Y no fue posible que los sanitarios de regiones con menor presión acudieran a ayudar a otras en apuros. Los que se presentaban voluntarios no podían ser admitidos, porque estaban contratados en el Sistema de Salud de su región, y eso hacía inviable su generoso gesto. Hasta el segundo estado de alarma no se aprobó una legislación de urgencia que lo permitiera. Tampoco hubo traslado interregional de enfermos, las ambulancias no pueden salir de una comunidad y adentrarse en otra, salvo trámite burocrático de meses de vida. En definitiva se libraron diecisiete batallas dispares contra el coronavirus. Una fiesta.

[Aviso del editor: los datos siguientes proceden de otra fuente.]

(** The pieces, with their channels. *)
Lemma send_ok (d : UnifiedDispatcher) (b : Tagged T) (n : nat) :
  rows_ok n (tagged b) -> batch_tag b <> TOKENIZER -> length (dest_column b) = n ->
  Forall (fun x => is_ok (channel_of d (batch_tag b) x) = true) (dest_column b) ->
  exists sizes cs sends, runs_of (run_key d (batch_tag b)) (dest_column b) sizes cs /\ _send_once b d = Ok sends /\
    sends.*2 = pieces b sizes /\
    Forall (fun s : Z * Tagged T => dest_column s.2 <> [] /\ Forall (fun x => channel_of d (batch_tag b) x = Ok s.1) (dest_column s.2)) sends.
Proof.
  intros Hb Htag Hlen Hok. rewrite send_once_eq by done.
  destruct (run_sizes_ok (run_key d (batch_tag b)) (dest_column b)) as (sizes & cs & -> & Hr).
  { eapply Forall_impl; [exact Hok|]. intros x. unfold run_key, channel_of. by destruct (batch_tag b). }
  cbn [mbind res_bind]. pose proof (ru_sum _ _ _ _ Hr) as Hsum. rewrite (split_ok b n) by (done || lia). cbn [mbind res_bind].
  assert (Hseg : forall p, p ∈ pieces b sizes -> dest_column p <> [] /\
    exists c, Forall (fun x => run_key d (batch_tag b) x = Ok c) (dest_column p) /\ Forall (fun x => is_ok (channel_of d (batch_tag b) x) = true) (dest_column p)).
  { intros p [i Hi]%list_elem_of_lookup. pose proof (lookup_lt_Some _ _ _ Hi) as Hlt. rewrite pieces_length in Hlt.
    destruct (lookup_lt_is_Some_2 sizes i Hlt) as [s Hs].
    assert (Hc : cuts sizes (dest_column b) !! i = Some (dest_column p)) by (rewrite <-dest_pieces, list_lookup_fmap, Hi; done).
    pose proof (cuts_lookup sizes (dest_column b) i s Hs) as Hc'. rewrite Hc in Hc'. injection Hc' as Hc'.
    pose proof (Forall_lookup_1 _ _ _ _ (ru_pos _ _ _ _ Hr) Hs) as Hpos. cbn in Hpos. pose proof (sum_take sizes i s Hs).
    destruct (Forall2_lookup_r _ _ _ _ _ (ru_keys _ _ _ _ Hr) Hc) as (c & _ & Hkeys). split.
    - intros E. apply (f_equal length) in Hc'. rewrite E, length_take, length_drop in Hc'. cbn in Hc'. lia.
    - exists c. split; [done|]. rewrite Hc'. by apply Forall_take, Forall_drop. }
  match goal with |- context [py_map ?f] => destruct (py_map_total f (fun p s => s.2 = p /\ dest_column p <> [] /\ Forall (fun x => channel_of d (batch_tag b) x = Ok s.1) (dest_column p)) (pieces b sizes)) as (sends & E & Hs) end.
  - intros p Hp. destruct (Hseg p Hp) as (Hne & c & Hc & Hch).
    assert (match batch_tag b with EXPERT => attn_dp_ranks (tb_meta (tagged p)) | _ => exp_ids (tb_meta (tagged p)) end = dest_column p) as ->
      by (unfold dest_column; by rewrite (piece_tag b sizes p Hp)).
    destruct (dest_column p) as [|x l] eqn:El; [done|]. rewrite (proj2 (vec_at_Ok _ 0 x)) by done. cbn [mbind res_bind].
    pose proof (Forall_inv Hch) as Hx. cbn in Hx. destruct (channel_of d (batch_tag b) x) as [k|] eqn:Ek; [|done]. cbn [mbind res_bind].
    eexists. split; [reflexivity|]. split; [done|]. split; [done|]. apply Forall_forall. intros y Hy. cbn [fst]. rewrite <-Ek.
    rewrite Forall_forall in Hc. assert (Hxy : run_key d (batch_tag b) x = run_key d (batch_tag b) y) by (rewrite !Hc by set_solver; done).
    unfold run_key, channel_of in *. destruct (batch_tag b); congruence.
  - exists sizes, cs, sends. split; [done|]. split; [exact E|]. split.
    + apply list_eq. intros i. rewrite list_lookup_fmap. destruct (sends !! i) as [s|] eqn:Es.
      * destruct (Forall2_lookup_r _ _ _ _ _ Hs Es) as (p & Hp & <- & _). done.
      * apply lookup_ge_None in Es. rewrite <-(Forall2_length _ _ _ Hs) in Es. symmetry. by apply lookup_ge_None.
    + apply Forall_lookup. intros i s Es. destruct (Forall2_lookup_r _ _ _ _ _ Hs Es) as (p & _ & <- & H). done.
Qed.

(** Well-formed batches of a tag and a layer. *)
Definition sendable (t : BatchTag) (L : Z) (b : Tagged T) : Prop :=
  batch_tag b = t /\ layer_id (tb_meta (tagged b)) = L /\ rows_ok (length (tb_data (tagged b))) (tagged b).

Lemma sendable_splits t L : splits (sendable t L).
Proof.
  intros b k (H1 & H2 & H3) Hk. pose proof (first_rows_ok b k _ H3 Hk). pose proof (second_rows_ok b k _ H3 Hk).
  split; (split; [done|split; [done|]]); cbn; rewrite ?length_take, ?length_drop, ?Nat.min_l by done; done.
Qed.

Lemma run_keys_at d b sizes cs i p :
  runs_of (run_key d (batch_tag b)) (dest_column b) sizes cs -> pieces b sizes !! i = Some p ->
  exists c, cs !! i = Some c /\ Forall (fun x => run_key d (batch_tag b) x = Ok c) (dest_column p).
Proof.
  intros Hr Hp. assert (Hc : cuts sizes (dest_column b) !! i = Some (dest_column p)) by (rewrite <-dest_pieces, list_lookup_fmap, Hp; done).
  by apply (Forall2_lookup_r _ _ _ _ _ (ru_keys _ _ _ _ Hr) Hc).
Qed.

(** C7. What is dispatched is the batch, in order, cut into runs.  For a well-formed
    batch whose experts (or attention ranks) all have a channel, [_send_once] raises
    nothing; the pieces, one after the other, are the rows of the batch; each is a
    non-empty well-formed batch of the same kind and layer, every row of it for the
    channel it is sent on; and no two neighbouring pieces could have been sent as one. *)
Theorem dispatch_exact (d : UnifiedDispatcher) (b : Tagged T) (n : nat) :
  rows_ok n (tagged b) -> batch_tag b <> TOKENIZER -> length (dest_column b) = n ->
  Forall (fun x => is_ok (channel_of d (batch_tag b) x) = true) (dest_column b) ->
  exists sends, _send_once b d = Ok sends /\
    sends.*2 ≫= (fun p => rows (tagged p)) = rows (tagged b) /\
    Forall (fun s : Z * Tagged T => sendable (batch_tag b) (layer_id (tb_meta (tagged b))) s.2 /\ dest_column s.2 <> [] /\
      Forall (fun x => channel_of d (batch_tag b) x = Ok s.1) (dest_column s.2)) sends /\
    forall i p q x y, sends.*2 !! i = Some p -> sends.*2 !! S i = Some q -> x ∈ dest_column p -> y ∈ dest_column q ->
      run_key d (batch_tag b) x <> run_key d (batch_tag b) y.
Proof.
  intros Hb Htag Hlen Hok. destruct (send_ok d b n Hb Htag Hlen Hok) as (sizes & cs & sends & Hr & E & Hp & Hs).
  pose proof (ro_data _ _ Hb) as Hd. pose proof (ru_sum _ _ _ _ Hr) as Hsum.
  exists sends. split; [done|]. rewrite Hp. split; [apply pieces_rows; lia|]. split.
  - assert (Hall : Forall (sendable (batch_tag b) (layer_id (tb_meta (tagged b)))) (pieces b sizes))
      by (apply pieces_forall; [apply sendable_splits|by rewrite <-Hd in Hb|lia]).
    rewrite <-Hp, Forall_fmap in Hall. apply Forall_and. split; [exact Hall|exact Hs].
  - intros i p q x y Hi Hj Hx Hy Heq. destruct (run_keys_at d b sizes cs i p Hr Hi) as (c & Hc & Hcx).
    destruct (run_keys_at d b sizes cs _ q Hr Hj) as (c' & Hc' & Hcy). rewrite Forall_forall in Hcx, Hcy.
    rewrite (Hcx x Hx), (Hcy y Hy) in Heq. injection Heq as <-. by apply (ru_maximal _ _ _ _ Hr i c Hc).
Qed.
End Sends.

(** ** The tables of a colocated cluster *)

Section Tables.
Context (s : ColocatePlacement).
Let mc := model_config (colo_base s).
Let n := n_node (cluster_config (colo_base s)) * n_gpu (cluster_config (colo_base s)).

(** The expert ranks sent to a device name, for every expert behind its channels, the
    device of the expert. *)
Lemma out_expert_ranks_eq pl dev u :
  colocated s pl dev ->
  out_expert_ranks_at pl u
  = Ok (dget_or (out_device_ids pl) u [] ≫= fun v => (fun id => (id.1, id.2, dev id.2)) <$> expert_ids_at pl v).
Proof.
  intros Hc. destruct (cl_ranks _ _ _ Hc) as (er & Her & Hget). unfold out_expert_ranks_at, dget_or. rewrite Her. cbn [of_option mbind res_bind].
  destruct (dget (out_device_ids pl) u) as [outs|]; [|done]. cbn [default].
  assert (Hinner : forall v ids r, (forall id, id ∈ ids -> id ∈ expert_ids_at pl v) ->
    py_for (fun result id => r ← of_option KeyError (dget er id); Ok (result ++ [(id.1, id.2, r)])) ids r
    = Ok (r ++ ((fun id => (id.1, id.2, dev id.2)) <$> ids))).
  { intros v ids. induction ids as [|[l e] ids IH]; intros r Hin; cbn [py_for fmap list_fmap]; [by rewrite app_nil_r|].
    assert (Hle : (l, e) ∈ expert_ids_at pl v) by (apply Hin; left). apply (cl_experts _ _ _ Hc) in Hle as (Hl & He & _).
    cbn [fst snd]. rewrite (Hget l e Hl He). cbn [of_option mbind res_bind fst snd].
    rewrite IH by (intros id Hid; apply Hin; by right). by rewrite <-app_assoc. }
  assert (Hgen : forall outs r, py_for (fun result dev_out => match dget (expert pl) dev_out with
        | None => Ok result
        | Some ids => py_for (fun result id => r ← of_option KeyError (dget er id); Ok (result ++ [(id.1, id.2, r)])) ids result
        end) outs r = Ok (r ++ (outs ≫= fun v => (fun id => (id.1, id.2, dev id.2)) <$> expert_ids_at pl v))); [|apply (Hgen outs [])].
  clear outs. intros outs. induction outs as [|v outs IH]; intros r; cbn [py_for mbind list_bind]; [by rewrite app_nil_r|].
  assert (match dget (expert pl) v with None => Ok r | Some ids => py_for (fun result id => r ← of_option KeyError (dget er id); Ok (result ++ [(id.1, id.2, r)])) ids r end
    = Ok (r ++ ((fun id => (id.1, id.2, dev id.2)) <$> expert_ids_at pl v))) as ->.
  { pose proof (Hinner v (expert_ids_at pl v) r ltac:(done)) as H. unfold expert_ids_at, dget_or in *. destruct (dget (expert pl) v); [exact H|by rewrite app_nil_r]. }
  cbn [mbind res_bind]. rewrite IH. by rewrite <-app_assoc.
Qed.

Las recomendaciones de la UE para España, años 2019-2020, lanzan un primer recado: marcado déficit de inversión en infraestructuras sanitarias, importantes carencias en las condiciones de trabajo de los sanitarios, disparidades regionales y lamentable descoordinación. La pandemia ha sentado que el dictamen era absolutamente certero. Para afrontar todo esto, ¿qué vamos a hacer? ¿Vamos a crear nuevos impuestos destinados a la Sanidad? ¿Vamos a implantar un rosario de copagos sanitarios?
Para tratar simultáneamente todos esos problemas, obtener fondos suficientes para invertir en infraestructuras sanitarias, contratar a más sanitarios, tratarlos como han demostrado que merecen ser tratados, terminar con nuestras desigualdades regionales y con la absurda descoordinación de dieciocho máximos mandatarios sanitarios, a menudo con intereses políticos contrapuestos, como hemos visto, hay que volver a tener una sanidad española.
Trocearla fue un error, un lamentable error. Se eliminaron las ventajas de toda economía de escala, se multiplicaron hasta la náusea los equipos de gestión y los gastos administrativos, dando lugar a una sangría económica sin lucimiento.
En 2002, cuando se finiquita la sanidad española, nos costaba 38.563 millones de euros. En 2009, ese gasto ya se había duplicado, 77.551 millones. Vinieron años en los que en vez de ahorrar en otras cosas, el Estado y las Comunidades Autónomas, redujeron el gasto sanitario, luego ligeramente se recuperó y ya antes de la pandemia, año 2019, era de 72.000 millones de euros. Multiplicación de gasto para merma de eficacia y de equidad territorial.
La propuesta de tener una sanidad española es radical, porque va a la raíz del problema. Si no mostramos voluntad de reconocer o de hacernos cargo de verdaderas dificultades, si no asumimos la responsabilidad de cambiar, jamás avanzaremos, ni resolveremos nada.
Y la pandemia nos ha dado una primera y dolorosa lección: la sanidad pública es fundamental, y su organización política es un fracaso. Las mejores sanidades del mundo no requieren que sus sanitarios sean kamikazes. Reconstruyamos una sanidad pública española, igual para todos, ataquemos de raíz nuestros problemas.